Lloyds CEO gets £2.5m 'golden handcuffs'
The third week ended with a price of 80.37 pences per share on Friday, making him closer to the £2.5 million reward. However, the 49-year old won’t be able to claim the money until 2018.
In the third quarter of 2013 the bank doubled earnings before tax (EBITDA) from £831 million to £1.52 billion, beating analyst expectations of $1.46 billion. The rise was associated with a reduction in reserves for possible loan losses, which decreased by 47 percent to £670m last quarter.
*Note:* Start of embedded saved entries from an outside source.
(** The non-null values of a column, in order ([dropna]). *)
Fixpoint dropna (l : list cell) : list Q :=
  match l with
  | [] => []
  | Some v :: r => v :: dropna r
  | None :: r => dropna r
  end.

Definition isna (l : list cell) : list bool :=
  List.map (fun c => match c with None => true | Some _ => false end) l.

Definition fillna (d : Q) (l : list cell) : list Q :=
  List.map (fun c => match c with None => d | Some v => v end) l.

(** [Series.mean()]: nulls are skipped, the mean of no value is NaN. *)
Definition mean_obs (obs : list Q) : Q :=
  Qsum obs / inject_Z (Z.of_nat (length obs)).

Definition mean (l : list cell) : cell :=
  match dropna l with
  | [] => None
  | obs => Some (mean_obs obs)
  end.

(** Population variance of the observations ([ddof=0]). *)
Definition var_obs (obs : list Q) : Q :=
  let m := mean_obs obs in
  Qsum (List.map (fun x => (x - m) * (x - m)) obs)
  / inject_Z (Z.of_nat (length obs)).

(** Stable insertion sort, as [sort_values] / [sort_index] use it. *)
Fixpoint insert_by {A : Type} (leb : A -> A -> bool) (x : A) (l : list A)
  : list A :=
  match l with
  | [] => [x]
  | y :: r => if leb x y then x :: y :: r else y :: insert_by leb x r
  end.

Fixpoint sort_by {A : Type} (leb : A -> A -> bool) (l : list A) : list A :=
  match l with
  | [] => []
  | x :: r => insert_by leb x (sort_by leb r)
  end.

(** [Series.quantile(q)] with the default linear interpolation: nulls are
    skipped; with [n] values sorted as [a], the result is
    [a[j] + (a[j+1] - a[j]) * g] where [q * (n-1) = j + g], [0 <= g < 1];
    NaN when no value is left. *)
Definition quantile_obs (q : Q) (obs : list Q) : Q :=
  let a := sort_by Qleb obs in
  let pos := q * inject_Z (Z.of_nat (length a - 1)) in
  let j := Qfloor pos in
  let g := pos - inject_Z j in
  let lo := nth (Z.to_nat j) a 0 in
  let hi := nth (S (Z.to_nat j)) a lo in
  lo + (hi - lo) * g.

Definition quantile (q : Q) (l : list cell) : cell :=
  match dropna l with
  | [] => None
  | obs => Some (quantile_obs q obs)
  end.

(** [Series.clip(lower, upper)] with scalar bounds: a NaN bound is no
    bound, two scalar bounds are first put in order, nulls stay null. *)
Definition clip_lower (lo : Q) (l : list cell) : list cell :=
  List.map (option_map (fun v => if Qltb v lo then lo else v)) l.

Definition clip_upper (hi : Q) (l : list cell) : list cell :=
  List.map (option_map (fun v => if Qltb hi v then hi else v)) l.

Definition clip1 (lo hi v : Q) : Q :=
  if Qltb v lo then lo else if Qltb hi v then hi else v.

Definition clip (lower upper : cell) (l : list cell) : list cell :=
  match lower, upper with
  | Some a, Some b =>
      let lo := if Qltb b a then b else a in
      let hi := if Qltb b a then a else b in
      List.map (option_map (clip1 lo hi)) l
  | Some a, None => clip_lower a l
  | None, Some b => clip_upper b l
  | None, None => l
  end.

(** [Series.ffill()]: a null takes the last non-null value before it. *)
Fixpoint ffill_from (last : cell) (l : list cell) : list cell :=
  match l with
  | [] => []
  | Some v :: r => Some v :: ffill_from (Some v) r
  | None :: r => last :: ffill_from last r
  end.

Definition ffill (l : list cell) : list cell := ffill_from None l.

(** [Series.where(cond)]: keep the value where [cond] holds, else null. *)
Fixpoint where_ (l : list cell) (cond : list bool) : list cell :=
  match l, cond with
  | x :: r, c :: cr => (if c then x else None) :: where_ r cr
  | _, _ => []
  end.

(** The rows of the window that ends at row [i]: rows [i-w+1 .. i]. *)
Definition window {A : Type} (w i : nat) (l : list A) : list A :=
  skipn (i + 1 - w) (firstn (i + 1) l).

(** [Series.rolling(w, min_periods=m).agg()]: per row, the aggregate of the
    non-null values of its window, NaN when fewer than [m] of them. *)
Definition rolling (w m : nat) (agg : list Q -> Q) (l : list cell)
  : list cell :=
  List.map (fun i =>
              let obs := dropna (window w i l) in
              if (m <=? length obs)%nat then Some (agg obs) else None)
           (seq 0 (length l)).

(** A boolean column read as the floats 1.0 / 0.0, as [rolling] does. *)
Definition bool_cells (l : list bool) : list cell :=
  List.map (fun b : bool => Some (if b then 1 else 0)) l.

End Pd.

(** ** Phase 1: [phase1_zones.py] *)

Module Phase1.

(** The guards of [to_octant], in the order of the source. *)
Definition in_E  (a : Q) : bool := Qleb (-22.5) a && Qltb a 22.5.
Definition in_NE (a : Q) : bool := Qleb 22.5 a && Qltb a 67.5.
Definition in_N  (a : Q) : bool := Qleb 67.5 a && Qltb a 112.5.
Definition in_NW (a : Q) : bool := Qleb 112.5 a && Qltb a 157.5.
Definition in_W  (a : Q) : bool := Qgeb a 157.5 || Qltb a (-157.5).
Definition in_SW (a : Q) : bool := Qleb (-157.5) a && Qltb a (-112.5).
Definition in_S  (a : Q) : bool := Qleb (-112.5) a && Qltb a (-67.5).
Definition in_SE (a : Q) : bool := Qleb (-67.5) a && Qltb a (-22.5).
(** * Windowing of gapped time series: gordo/machine/model/models.py

    A shallow embedding of the chunk-aware window generator
    ([GordoTimeseriesGenerator]), of the registry of generator types
    ([TimeseriesGeneratorTypes]), of the lookahead padding ([pad_x_and_y],
    [DefaultTimeseriesGenertor]) and of the entry of
    [KerasLSTMBaseEstimator.fit], together with the properties of the
    specification that concern them.

    Conventions.
    - A [pd.Timestamp] and a [pd.Timedelta] are integers (nanoseconds).
    - A two-dimensional array is the list of its rows; a [pd.DataFrame] is the
      list of its (timestamp, row) pairs, in storage order.
    - The scalars of the arrays are of one type, whatever their dtype; an
      array has a dtype, and a scalar is converted to a dtype where numpy
      converts it.
    - Python exceptions are the constructors of [exn]; a call that can raise
      returns a [result].
    - Python integers are [Z]; [//] is [Z.div] (both round towards minus
      infinity), with the division by zero written out. *)

From Stdlib Require Import ZArith Lia List String.
From stdpp Require Import base option list gmap strings.

Open Scope Z_scope.

(** ** Exceptions and results *)

Definition Timestamp := Z.
Definition Timedelta := Z.

(** [TimeseriesChunk]: the dataclass of models.py. *)
Record TimeseriesChunk := mkChunk {
  start_ts : Timestamp;
  end_ts : Timestamp;
  size : Z
}.

#[global] Instance TimeseriesChunk_eq_dec : EqDecision TimeseriesChunk.
Proof. solve_decision. Defined.

(** The text of an exception, one constructor per [raise] of the code (and per
    raise of Keras, numpy and Python that the code can meet). *)
Inductive message :=
| DataNotDataFrame
| TargetsNotDataFrame
| DataTargetsLength (data_length targets_length : Z)
| TooSmallOrRandomOrder (chunks : list TimeseriesChunk)
| NegativeLookahead (lookahead : Z)
| LookbackWindowTooLarge
| UnspecifiedType
| UnknownType
| TypeAlreadyExists (type_name : string)
| KerasDataTargetsLength (data_length targets_length : Z)
| KerasStartIndex (start_index end_index : Z)
| LenNegative
| NegativeDimensions
| CouldNotBroadcast
| RandintLowHigh
| GlobalIndex (index : Z)
| RowOutOfBounds (row size : Z)
| BadArgument (name : string)
| NotModelled (name : string).

Inductive exn :=
| ValueError (m : message)
| IndexError (m : message)
| TypeError (m : message)
| ZeroDivisionError.

Inductive result (T : Type) :=
| Ok (x : T)
| Raise (e : exn).
Arguments Ok {T} x.
Arguments Raise {T} e.

#[global] Instance result_ret : MRet result := fun _ x => Ok x.
#[global] Instance result_bind : MBind result := fun _ _ f m =>
  match m with
  | Ok x => f x
  | Raise e => Raise e
  end.
#[global] Instance result_fmap : FMap result := fun _ _ f m =>
  match m with
  | Ok x => Ok (f x)
  | Raise e => Raise e
  end.

Definition is_Ok {T} (r : result T) : Prop :=
  match r with Ok _ => True | Raise _ => False end.

(** [try: ... except ValueError: ...]: only a [ValueError] is caught. *)
Definition is_ValueError (e : exn) : bool :=
  match e with ValueError _ => true | _ => false end.

(** ** Python sequences *)

Definition len {A} (l : list A) : Z := Z.of_nat (length l).

(** A slice bound, as Python normalises it: a negative bound counts from the
    end, and the bound is clipped to [0, len]. *)
Definition slice_bound (n i : Z) : Z :=
  if i <? 0 then Z.max (i + n) 0 else Z.min i n.

(** [l[start:stop]] *)
Definition py_slice {A} (l : list A) (start stop : Z) : list A :=
  let a := slice_bound (len l) start in
  let b := slice_bound (len l) stop in
  take (Z.to_nat (b - a)) (drop (Z.to_nat a) l).

(** [l[:stop]] and [l[start:]] *)
Definition py_slice_to {A} (l : list A) (stop : Z) : list A :=
  py_slice l 0 stop.
Definition py_slice_from {A} (l : list A) (start : Z) : list A :=
  py_slice l start (len l).

(** [l[i]]: a negative index counts from the end; out of bounds raises
    [IndexError]. *)
Definition py_index {A} (l : list A) (i : Z) : result A :=
  let n := len l in
  match l !! Z.to_nat (if i <? 0 then i + n else i) with
  | Some x => if (i <? - n) then Raise (IndexError (RowOutOfBounds i n)) else Ok x
  | None => Raise (IndexError (RowOutOfBounds i n))
  end.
Pre-tax profit doesn’t include £750m expenditures to compensate clients’ losses for imposed insurance contract loans, as well as asset sales and department separation costs. Taking these into account the bank is estimated to lose £1.3 billion against £374 million a year ago.
Lloyds reported the renewal of dividend payments, which haven't been paid since 2009. The bank is going to decide on dividend policy by the end of 2013.
Since being rescued by the UK government, the Bank cut 7,000 staff in 2012 after a £3.5 billion loss the year before. It plans to fire another 8,000 employees within two years.
Last month 6 percent of Lloyd's shares were sold by the government for 75 pences each. No further sales are expected for several next month said Chancellor George Osborne.